> **Provided records**:
Start of Block

(** The body of [for group in issue_groupings]. *)
Definition add_group (st : grouping) (g : group) : grouping :=
  {| all_categories := {[category g]} ∪ all_categories st;
     issue_to_category :=
       foldl (λ m issue, <[issue := category g]> m)
             (issue_to_category st) (take 200 (related_issues g)) |}.

(** The [try] of one batch: a batch whose answer does not parse is
    skipped. *)
Definition add_batch (st : grouping) (r : batch_response) : grouping :=
  match r with
  | Some issue_groupings => foldl add_group st issue_groupings
  | None => st
  end.

Definition merge_responses (responses : list batch_response) : grouping :=
  foldl add_batch {| issue_to_category := ∅; all_categories := ∅ |} responses.

(** The loop over the batches, the service being a function of the
    batch it is sent. *)
Definition group_issues (service : list string → batch_response)
    (all_issues : list string) : grouping :=
  merge_responses (service <$> batches all_issues).

(** The assignments [issue_to_category[issue] = category] of a run, in
    the order they are made, and what one of them does to the map. *)
Definition assign (m : gmap string string) (w : string * string)
    : gmap string string :=
  <[w.1 := w.2]> m.

Definition writes (responses : list batch_response)
    : list (string * string) :=
  responses ≫= λ r,
    default [] r ≫= λ g,
      (λ issue, (issue, category g)) <$> take 200 (related_issues g).

(** *** Pass 2: consolidating the categories *)

(** [consolidate_categories]: the mapping the service returned, or, when
    its answer does not parse, every category mapped to itself. *)
Definition consolidate_categories (answer : option (gmap string string))
    (categories : gset string) : gmap string string :=
  match answer with
  | Some mapping => mapping
  | None => set_to_map (λ cat, (cat, cat)) categories
  end.

(** [{k: category_mapping.get(v, v) for k, v in issue_to_category.items()}] *)
Definition remap (category_mapping issue_to_category : gmap string string)
    : gmap string string :=
  (λ v, default v (category_mapping !! v)) <$> issue_to_category.

(** *** The categorized and the exploded tables *)

(** [map_to_categories]: the set is listed in an order of its own, as
    [list(categories)] does. *)
Definition map_to_categories (issue_to_category : gmap string string)
    (issues : list string) : list string :=
  let categories : gset string :=
    foldl (λ categories issue,
             match issue_to_category !! issue with
             | Some category =>
                 if String.eqb category "" then categories
                 else {[category]} ∪ categories
             | None => categories
             end) ∅ issues in
  elements categories.

(** A row of the input table: its index label, the comment it is about,
    its issues, and its other columns. *)
Record row : Type := {
  index : nat;
  comment_id : string;
  issues : list string;
  other_columns : list string;
}.

(** A row of the exploded table: the ["issue_category"] cell is a
    category, or NaN ([None]) for a row with an empty list. *)
Record exploded_row : Type := {
  source : row;
  issue_category : option string;
}.

(** [df.explode("high_level_issues")] *)
Definition explode (issue_to_category : gmap string string)
    (df : list row) : list exploded_row :=
  df ≫= λ r,
    match map_to_categories issue_to_category (issues r) with
    | [] => [{| source := r; issue_category := None |}]
    | high_level_issues =>
        (λ c, {| source := r; issue_category := Some c |})
          <$> high_level_issues
    end.

(** One row for each record and each category of its list. *)
Definition pairs (issue_to_category : gmap string string) (df : list row)
    : list exploded_row :=
  df ≫= λ r,
    (λ c, {| source := r; issue_category := Some c |})
      <$> map_to_categories issue_to_category (issues r).

(** [df_exploded[df_exploded["issue_category"].notna()]] *)
Definition notna (df : list exploded_row) : list exploded_row :=
  filter (λ x, is_Some (issue_category x)) df.

(** The order of [sort_values(by=["issue_category", "comment_id"])]:
    cells compare as strings, NaN after every string. *)
Definition cell_compare (a b : option string) : comparison :=
  match a, b with
  | Some x, Some y => String.compare x y
  | Some _, None => Lt
  | None, Some _ => Gt
  | None, None => Eq
  end.

Definition row_leb (x y : exploded_row) : bool :=
  match cell_compare (issue_category x) (issue_category y) with
  | Lt => true
  | Eq => String.leb (comment_id (source x)) (comment_id (source y))
  | Gt => false
  end.

Definition row_le (x y : exploded_row) : Prop := row_leb x y = true.

#[global] Instance row_le_dec : RelDecision row_le.
Proof. intros x y. unfold row_le. apply _. Defined.

Definition sort_values (df : list exploded_row) : list exploded_row :=
  merge_sort row_le df.

(** The table written to [SORTED_OUTPUT]. *)
Definition df_sorted (issue_to_category : gmap string string)
    (df : list row) : list exploded_row :=
  sort_values (notna (explode issue_to_category df)).

(** *** Loading the table *)


(** [list(Counter(...).keys())]: the issues of the rows, each once, in the
    order they are first met. *)
Definition first_seen (seen : list string) (issue : string) : list string :=
  if bool_decide (issue ∈ seen) then seen else seen ++ [issue].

End of Block

> **Required action**:
Show each line of the records above containing "notna".

> **Task solution**:
(** [df_exploded[df_exploded["issue_category"].notna()]] *)
Definition notna (df : list exploded_row) : list exploded_row :=
  sort_values (notna (explode issue_to_category df)).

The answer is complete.